# THE INPUT
--- START ---

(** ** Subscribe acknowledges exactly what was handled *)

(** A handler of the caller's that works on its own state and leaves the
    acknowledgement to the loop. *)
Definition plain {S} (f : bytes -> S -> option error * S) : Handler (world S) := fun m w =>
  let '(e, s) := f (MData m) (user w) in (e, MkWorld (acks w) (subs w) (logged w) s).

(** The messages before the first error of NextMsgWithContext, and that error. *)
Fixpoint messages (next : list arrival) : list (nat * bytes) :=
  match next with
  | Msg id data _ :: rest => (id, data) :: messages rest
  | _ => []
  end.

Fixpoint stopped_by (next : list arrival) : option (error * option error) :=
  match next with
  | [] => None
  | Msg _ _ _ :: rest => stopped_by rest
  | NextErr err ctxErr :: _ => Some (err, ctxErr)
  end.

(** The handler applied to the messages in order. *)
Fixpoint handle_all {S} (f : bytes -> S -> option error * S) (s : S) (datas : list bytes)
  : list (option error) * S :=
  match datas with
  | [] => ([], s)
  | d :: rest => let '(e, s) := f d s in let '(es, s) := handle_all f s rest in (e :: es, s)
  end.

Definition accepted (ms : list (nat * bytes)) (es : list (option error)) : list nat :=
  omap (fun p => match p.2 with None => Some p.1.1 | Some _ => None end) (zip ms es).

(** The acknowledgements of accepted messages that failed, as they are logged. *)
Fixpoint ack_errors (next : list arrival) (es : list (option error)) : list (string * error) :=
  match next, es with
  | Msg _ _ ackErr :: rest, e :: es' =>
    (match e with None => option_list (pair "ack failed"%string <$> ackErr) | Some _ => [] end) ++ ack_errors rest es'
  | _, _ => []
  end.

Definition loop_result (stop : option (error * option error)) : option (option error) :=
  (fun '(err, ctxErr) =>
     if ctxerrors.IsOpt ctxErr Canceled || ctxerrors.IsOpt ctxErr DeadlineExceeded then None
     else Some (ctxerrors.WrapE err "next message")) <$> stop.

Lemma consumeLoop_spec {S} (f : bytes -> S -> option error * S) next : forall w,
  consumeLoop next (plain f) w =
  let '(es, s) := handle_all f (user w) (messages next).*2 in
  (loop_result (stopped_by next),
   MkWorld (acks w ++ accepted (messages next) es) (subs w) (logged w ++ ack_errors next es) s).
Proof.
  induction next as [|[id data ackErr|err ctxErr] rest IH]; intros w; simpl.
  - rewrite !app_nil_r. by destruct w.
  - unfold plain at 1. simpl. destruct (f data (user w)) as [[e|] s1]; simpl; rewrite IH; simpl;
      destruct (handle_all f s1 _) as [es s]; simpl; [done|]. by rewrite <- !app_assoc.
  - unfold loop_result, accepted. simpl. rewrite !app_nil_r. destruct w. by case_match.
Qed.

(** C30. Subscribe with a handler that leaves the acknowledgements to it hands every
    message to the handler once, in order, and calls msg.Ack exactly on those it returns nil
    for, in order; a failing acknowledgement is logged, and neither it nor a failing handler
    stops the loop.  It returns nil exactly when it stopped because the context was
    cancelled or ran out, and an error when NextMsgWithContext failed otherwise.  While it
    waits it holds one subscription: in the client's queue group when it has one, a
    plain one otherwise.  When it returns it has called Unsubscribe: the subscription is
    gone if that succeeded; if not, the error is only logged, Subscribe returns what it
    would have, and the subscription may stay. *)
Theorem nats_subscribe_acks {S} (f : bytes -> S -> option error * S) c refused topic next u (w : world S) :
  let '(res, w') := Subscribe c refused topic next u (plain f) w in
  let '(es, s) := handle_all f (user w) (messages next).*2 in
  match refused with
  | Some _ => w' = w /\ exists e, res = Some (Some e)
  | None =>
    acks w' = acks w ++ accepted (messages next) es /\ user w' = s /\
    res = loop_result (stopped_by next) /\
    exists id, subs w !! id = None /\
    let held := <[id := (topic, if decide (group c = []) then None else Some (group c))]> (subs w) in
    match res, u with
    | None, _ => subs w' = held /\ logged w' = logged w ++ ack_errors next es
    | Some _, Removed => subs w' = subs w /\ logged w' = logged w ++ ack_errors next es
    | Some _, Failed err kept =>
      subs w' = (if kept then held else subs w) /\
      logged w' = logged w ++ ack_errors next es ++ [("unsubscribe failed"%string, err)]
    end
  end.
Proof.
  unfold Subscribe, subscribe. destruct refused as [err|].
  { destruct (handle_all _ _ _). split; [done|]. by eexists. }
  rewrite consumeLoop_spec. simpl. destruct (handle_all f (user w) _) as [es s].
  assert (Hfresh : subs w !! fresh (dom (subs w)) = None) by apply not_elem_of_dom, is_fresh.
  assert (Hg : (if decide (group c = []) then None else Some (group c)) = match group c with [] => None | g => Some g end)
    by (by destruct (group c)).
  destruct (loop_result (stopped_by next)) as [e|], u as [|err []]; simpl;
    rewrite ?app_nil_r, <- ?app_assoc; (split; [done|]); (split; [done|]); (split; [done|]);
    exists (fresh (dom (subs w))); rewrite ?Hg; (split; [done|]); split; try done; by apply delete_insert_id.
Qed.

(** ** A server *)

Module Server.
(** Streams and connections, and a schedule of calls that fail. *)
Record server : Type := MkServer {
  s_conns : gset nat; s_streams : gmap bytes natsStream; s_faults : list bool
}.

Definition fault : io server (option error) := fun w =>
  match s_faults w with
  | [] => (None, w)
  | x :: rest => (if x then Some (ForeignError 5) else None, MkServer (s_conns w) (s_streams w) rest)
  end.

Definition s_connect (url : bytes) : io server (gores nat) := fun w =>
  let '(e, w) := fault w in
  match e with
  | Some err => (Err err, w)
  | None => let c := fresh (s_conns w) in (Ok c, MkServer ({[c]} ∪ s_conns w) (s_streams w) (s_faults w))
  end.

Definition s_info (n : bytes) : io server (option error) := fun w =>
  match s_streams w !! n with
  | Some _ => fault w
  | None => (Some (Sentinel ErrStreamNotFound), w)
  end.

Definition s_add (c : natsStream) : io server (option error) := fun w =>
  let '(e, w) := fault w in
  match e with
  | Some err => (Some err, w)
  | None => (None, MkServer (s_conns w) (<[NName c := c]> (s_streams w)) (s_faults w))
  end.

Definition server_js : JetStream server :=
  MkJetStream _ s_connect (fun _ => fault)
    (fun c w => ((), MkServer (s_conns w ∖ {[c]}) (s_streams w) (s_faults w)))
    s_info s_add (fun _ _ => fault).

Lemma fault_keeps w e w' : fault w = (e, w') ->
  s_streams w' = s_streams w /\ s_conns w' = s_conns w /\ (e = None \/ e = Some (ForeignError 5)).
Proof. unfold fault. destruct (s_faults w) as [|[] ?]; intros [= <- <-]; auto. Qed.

--- END ---
--- START ---

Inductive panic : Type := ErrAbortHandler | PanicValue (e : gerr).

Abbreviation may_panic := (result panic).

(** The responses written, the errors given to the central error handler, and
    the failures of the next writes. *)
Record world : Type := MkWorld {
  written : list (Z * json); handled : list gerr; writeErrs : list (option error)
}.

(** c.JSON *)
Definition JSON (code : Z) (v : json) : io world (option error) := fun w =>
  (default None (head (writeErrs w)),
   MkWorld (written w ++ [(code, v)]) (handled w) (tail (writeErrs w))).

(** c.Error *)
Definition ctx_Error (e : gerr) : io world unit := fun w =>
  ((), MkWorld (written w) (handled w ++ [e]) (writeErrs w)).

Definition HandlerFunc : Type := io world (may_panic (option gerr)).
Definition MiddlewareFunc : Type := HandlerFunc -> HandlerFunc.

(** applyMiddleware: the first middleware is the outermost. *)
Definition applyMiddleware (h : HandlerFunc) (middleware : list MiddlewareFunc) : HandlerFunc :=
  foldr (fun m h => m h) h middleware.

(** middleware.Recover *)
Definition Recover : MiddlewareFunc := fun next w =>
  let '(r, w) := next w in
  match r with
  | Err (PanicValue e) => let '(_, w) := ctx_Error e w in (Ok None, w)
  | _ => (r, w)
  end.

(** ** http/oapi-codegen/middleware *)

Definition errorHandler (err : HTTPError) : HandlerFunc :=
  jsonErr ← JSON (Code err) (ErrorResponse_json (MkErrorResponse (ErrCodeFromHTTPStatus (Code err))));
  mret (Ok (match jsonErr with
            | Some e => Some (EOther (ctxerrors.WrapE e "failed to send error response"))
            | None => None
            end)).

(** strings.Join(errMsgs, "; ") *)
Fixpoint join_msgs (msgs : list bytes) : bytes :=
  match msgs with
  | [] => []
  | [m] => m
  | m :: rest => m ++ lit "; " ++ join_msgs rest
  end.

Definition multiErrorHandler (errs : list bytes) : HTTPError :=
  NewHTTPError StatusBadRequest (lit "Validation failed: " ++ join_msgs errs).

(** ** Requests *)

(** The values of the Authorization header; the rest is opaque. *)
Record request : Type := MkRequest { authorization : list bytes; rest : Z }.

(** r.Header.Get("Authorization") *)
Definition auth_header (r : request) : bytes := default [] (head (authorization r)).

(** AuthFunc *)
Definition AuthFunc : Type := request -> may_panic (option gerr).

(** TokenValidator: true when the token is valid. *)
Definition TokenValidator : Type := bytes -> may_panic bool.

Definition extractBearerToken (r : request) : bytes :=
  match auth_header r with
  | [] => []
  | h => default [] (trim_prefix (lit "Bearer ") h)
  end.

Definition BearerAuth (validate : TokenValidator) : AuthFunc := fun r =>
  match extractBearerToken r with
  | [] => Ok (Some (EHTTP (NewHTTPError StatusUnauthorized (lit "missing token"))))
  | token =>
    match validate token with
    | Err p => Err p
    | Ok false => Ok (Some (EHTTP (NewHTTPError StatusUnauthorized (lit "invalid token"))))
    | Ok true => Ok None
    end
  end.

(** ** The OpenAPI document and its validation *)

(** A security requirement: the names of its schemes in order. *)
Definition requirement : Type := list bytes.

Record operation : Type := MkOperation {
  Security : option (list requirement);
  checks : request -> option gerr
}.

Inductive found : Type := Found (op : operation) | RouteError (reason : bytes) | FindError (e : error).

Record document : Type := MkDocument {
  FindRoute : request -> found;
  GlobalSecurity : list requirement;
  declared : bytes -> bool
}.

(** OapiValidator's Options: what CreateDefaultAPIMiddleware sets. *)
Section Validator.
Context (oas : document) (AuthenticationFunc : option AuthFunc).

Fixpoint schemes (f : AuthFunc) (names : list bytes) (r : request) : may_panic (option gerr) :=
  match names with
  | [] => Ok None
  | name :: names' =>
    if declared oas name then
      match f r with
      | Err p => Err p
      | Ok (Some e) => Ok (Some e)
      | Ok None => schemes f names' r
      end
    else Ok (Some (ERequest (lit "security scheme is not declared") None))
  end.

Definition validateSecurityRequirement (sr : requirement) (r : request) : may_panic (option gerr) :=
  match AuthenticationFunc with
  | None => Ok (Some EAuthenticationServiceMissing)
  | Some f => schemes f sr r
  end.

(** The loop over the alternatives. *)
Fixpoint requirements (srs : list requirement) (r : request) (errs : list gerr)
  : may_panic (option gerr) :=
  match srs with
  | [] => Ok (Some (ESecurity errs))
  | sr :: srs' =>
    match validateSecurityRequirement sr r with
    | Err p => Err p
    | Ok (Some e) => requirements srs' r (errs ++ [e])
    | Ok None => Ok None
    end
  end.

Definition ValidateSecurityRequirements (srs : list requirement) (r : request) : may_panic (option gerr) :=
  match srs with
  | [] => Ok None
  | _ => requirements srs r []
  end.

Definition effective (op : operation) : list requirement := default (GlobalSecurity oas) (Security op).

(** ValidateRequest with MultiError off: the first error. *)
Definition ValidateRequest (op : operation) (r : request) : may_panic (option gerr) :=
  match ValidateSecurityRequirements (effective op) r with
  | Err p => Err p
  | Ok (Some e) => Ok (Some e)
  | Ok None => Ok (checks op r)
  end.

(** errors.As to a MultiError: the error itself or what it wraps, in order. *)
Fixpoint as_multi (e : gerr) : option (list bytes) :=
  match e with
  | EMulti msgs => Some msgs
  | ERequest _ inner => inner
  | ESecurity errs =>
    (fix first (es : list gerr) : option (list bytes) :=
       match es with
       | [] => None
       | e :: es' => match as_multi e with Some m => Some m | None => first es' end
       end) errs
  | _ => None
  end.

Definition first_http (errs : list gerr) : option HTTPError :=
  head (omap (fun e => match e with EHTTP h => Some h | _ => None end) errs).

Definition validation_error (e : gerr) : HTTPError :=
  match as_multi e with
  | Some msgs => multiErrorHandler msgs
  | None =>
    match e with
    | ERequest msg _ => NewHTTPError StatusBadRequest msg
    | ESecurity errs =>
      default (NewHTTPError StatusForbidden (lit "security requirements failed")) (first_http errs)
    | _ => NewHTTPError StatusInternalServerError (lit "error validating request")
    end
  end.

--- END ---
--- START ---

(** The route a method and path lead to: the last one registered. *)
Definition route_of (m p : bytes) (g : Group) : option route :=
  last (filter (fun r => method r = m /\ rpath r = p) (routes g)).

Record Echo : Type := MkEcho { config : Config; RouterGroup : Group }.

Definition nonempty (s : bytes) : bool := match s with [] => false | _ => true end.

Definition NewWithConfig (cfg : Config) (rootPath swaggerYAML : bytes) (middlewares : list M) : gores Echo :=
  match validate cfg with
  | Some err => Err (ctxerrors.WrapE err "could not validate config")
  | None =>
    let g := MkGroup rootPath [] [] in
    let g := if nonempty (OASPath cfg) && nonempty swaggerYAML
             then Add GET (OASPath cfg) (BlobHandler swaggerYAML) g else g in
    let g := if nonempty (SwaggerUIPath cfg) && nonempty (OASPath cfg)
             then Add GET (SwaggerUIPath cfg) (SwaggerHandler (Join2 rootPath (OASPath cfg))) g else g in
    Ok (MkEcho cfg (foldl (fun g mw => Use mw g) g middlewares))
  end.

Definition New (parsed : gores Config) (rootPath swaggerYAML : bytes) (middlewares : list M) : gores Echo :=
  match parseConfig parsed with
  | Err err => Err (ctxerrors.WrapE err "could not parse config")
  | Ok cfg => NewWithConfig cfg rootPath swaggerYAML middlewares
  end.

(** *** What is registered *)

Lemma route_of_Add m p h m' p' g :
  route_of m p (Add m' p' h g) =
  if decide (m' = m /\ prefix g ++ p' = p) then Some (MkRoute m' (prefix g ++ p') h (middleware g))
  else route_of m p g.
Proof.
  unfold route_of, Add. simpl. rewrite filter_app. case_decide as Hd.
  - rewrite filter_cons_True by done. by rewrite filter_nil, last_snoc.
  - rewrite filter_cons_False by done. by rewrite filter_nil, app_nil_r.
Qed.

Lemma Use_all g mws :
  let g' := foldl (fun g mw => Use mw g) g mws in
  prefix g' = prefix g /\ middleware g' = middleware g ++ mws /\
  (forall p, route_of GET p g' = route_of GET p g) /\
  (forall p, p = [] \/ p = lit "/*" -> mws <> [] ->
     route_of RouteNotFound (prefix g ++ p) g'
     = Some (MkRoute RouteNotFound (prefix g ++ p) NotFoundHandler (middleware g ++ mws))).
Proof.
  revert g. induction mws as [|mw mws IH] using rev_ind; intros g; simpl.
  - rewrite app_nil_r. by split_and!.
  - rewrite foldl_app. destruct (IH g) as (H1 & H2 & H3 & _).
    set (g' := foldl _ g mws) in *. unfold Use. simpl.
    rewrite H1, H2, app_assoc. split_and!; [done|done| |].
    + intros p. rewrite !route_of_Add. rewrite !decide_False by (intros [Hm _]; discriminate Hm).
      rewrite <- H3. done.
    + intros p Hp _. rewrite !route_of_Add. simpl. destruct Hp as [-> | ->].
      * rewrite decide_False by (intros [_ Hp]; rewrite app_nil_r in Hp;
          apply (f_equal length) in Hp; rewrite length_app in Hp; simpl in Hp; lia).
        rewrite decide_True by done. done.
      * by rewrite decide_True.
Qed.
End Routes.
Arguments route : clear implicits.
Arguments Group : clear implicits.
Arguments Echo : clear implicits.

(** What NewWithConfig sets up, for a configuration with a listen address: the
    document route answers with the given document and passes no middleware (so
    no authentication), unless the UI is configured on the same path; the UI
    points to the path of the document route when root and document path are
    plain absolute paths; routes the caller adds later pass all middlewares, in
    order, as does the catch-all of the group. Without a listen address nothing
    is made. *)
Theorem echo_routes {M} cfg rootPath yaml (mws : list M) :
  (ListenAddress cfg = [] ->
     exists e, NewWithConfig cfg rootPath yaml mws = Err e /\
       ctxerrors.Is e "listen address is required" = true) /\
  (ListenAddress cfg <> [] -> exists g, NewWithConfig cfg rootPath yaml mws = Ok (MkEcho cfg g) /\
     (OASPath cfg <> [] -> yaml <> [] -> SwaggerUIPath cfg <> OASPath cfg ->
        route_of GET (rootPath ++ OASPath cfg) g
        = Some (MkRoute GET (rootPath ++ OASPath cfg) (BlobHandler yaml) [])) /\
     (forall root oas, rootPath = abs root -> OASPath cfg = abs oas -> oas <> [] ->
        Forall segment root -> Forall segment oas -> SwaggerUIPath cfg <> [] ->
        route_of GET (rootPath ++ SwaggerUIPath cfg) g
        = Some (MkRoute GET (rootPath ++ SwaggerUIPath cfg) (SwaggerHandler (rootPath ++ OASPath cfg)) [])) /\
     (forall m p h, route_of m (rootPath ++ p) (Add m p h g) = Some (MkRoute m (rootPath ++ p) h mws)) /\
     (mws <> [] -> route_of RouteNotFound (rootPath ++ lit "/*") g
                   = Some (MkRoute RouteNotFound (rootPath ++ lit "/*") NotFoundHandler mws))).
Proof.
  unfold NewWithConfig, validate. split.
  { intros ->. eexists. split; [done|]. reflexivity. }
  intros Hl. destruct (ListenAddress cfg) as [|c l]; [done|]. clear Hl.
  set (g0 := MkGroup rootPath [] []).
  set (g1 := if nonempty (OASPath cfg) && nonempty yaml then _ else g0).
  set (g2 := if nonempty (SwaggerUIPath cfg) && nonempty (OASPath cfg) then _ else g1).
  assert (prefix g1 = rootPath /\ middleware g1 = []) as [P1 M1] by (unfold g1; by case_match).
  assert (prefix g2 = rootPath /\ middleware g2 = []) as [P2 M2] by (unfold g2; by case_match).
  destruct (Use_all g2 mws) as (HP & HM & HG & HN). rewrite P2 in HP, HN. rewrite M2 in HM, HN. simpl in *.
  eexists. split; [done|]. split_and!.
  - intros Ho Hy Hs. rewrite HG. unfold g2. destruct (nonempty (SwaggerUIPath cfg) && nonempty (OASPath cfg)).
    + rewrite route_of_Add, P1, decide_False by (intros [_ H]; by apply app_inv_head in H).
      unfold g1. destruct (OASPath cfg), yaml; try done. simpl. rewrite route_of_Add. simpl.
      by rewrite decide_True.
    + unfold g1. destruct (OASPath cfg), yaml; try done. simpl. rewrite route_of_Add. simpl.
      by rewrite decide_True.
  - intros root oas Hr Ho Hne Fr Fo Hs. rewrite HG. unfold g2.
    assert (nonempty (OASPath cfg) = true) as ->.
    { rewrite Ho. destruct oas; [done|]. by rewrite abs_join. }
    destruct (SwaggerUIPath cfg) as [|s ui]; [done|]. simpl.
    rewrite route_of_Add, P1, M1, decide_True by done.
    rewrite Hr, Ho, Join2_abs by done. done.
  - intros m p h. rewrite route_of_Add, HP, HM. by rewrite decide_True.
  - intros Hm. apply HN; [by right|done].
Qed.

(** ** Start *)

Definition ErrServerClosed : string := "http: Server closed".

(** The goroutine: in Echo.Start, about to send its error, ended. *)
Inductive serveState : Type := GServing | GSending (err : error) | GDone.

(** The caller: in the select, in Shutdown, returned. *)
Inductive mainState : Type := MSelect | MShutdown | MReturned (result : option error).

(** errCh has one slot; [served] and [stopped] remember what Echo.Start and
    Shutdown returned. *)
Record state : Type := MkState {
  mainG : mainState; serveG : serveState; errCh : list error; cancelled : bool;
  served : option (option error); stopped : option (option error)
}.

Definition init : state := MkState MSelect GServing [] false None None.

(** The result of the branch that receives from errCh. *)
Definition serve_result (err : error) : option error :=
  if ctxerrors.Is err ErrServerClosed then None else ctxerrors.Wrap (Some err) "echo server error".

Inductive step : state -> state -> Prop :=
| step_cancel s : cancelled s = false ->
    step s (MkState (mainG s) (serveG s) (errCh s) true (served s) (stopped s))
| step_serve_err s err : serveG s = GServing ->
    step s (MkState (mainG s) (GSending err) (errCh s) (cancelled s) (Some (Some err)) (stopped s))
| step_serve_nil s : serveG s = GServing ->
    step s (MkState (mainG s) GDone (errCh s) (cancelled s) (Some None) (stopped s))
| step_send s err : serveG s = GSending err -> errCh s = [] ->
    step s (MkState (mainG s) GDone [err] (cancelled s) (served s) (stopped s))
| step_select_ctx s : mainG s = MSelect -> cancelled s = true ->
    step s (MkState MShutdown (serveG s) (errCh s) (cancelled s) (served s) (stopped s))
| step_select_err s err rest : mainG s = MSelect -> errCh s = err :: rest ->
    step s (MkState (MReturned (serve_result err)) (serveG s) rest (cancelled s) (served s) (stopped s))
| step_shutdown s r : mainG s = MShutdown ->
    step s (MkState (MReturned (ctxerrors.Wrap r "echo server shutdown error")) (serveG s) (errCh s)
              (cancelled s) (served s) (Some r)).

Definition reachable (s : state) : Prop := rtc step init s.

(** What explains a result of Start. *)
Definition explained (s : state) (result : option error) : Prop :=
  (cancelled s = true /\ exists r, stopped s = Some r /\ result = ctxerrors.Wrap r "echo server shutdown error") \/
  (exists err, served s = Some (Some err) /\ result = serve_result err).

--- END ---

# PROBLEM DESCRIPTION
Above this task is a listing. Restate, word for word and with nothing added, the lines from the one with "mret (Ok (match jsonErr with" through the one with "(** ** The OpenAPI".

# ANSWER
  mret (Ok (match jsonErr with
            | Some e => Some (EOther (ctxerrors.WrapE e "failed to send error response"))
            | None => None
            end)).

(** strings.Join(errMsgs, "; ") *)
Fixpoint join_msgs (msgs : list bytes) : bytes :=
  match msgs with
  | [] => []
  | [m] => m
  | m :: rest => m ++ lit "; " ++ join_msgs rest
  end.

Definition multiErrorHandler (errs : list bytes) : HTTPError :=
  NewHTTPError StatusBadRequest (lit "Validation failed: " ++ join_msgs errs).

(** ** Requests *)

(** The values of the Authorization header; the rest is opaque. *)
Record request : Type := MkRequest { authorization : list bytes; rest : Z }.

(** r.Header.Get("Authorization") *)
Definition auth_header (r : request) : bytes := default [] (head (authorization r)).

(** AuthFunc *)
Definition AuthFunc : Type := request -> may_panic (option gerr).

(** TokenValidator: true when the token is valid. *)
Definition TokenValidator : Type := bytes -> may_panic bool.

Definition extractBearerToken (r : request) : bytes :=
  match auth_header r with
  | [] => []
  | h => default [] (trim_prefix (lit "Bearer ") h)
  end.

Definition BearerAuth (validate : TokenValidator) : AuthFunc := fun r =>
  match extractBearerToken r with
  | [] => Ok (Some (EHTTP (NewHTTPError StatusUnauthorized (lit "missing token"))))
  | token =>
    match validate token with
    | Err p => Err p
    | Ok false => Ok (Some (EHTTP (NewHTTPError StatusUnauthorized (lit "invalid token"))))
    | Ok true => Ok None
    end
  end.

(** ** The OpenAPI document and its validation *)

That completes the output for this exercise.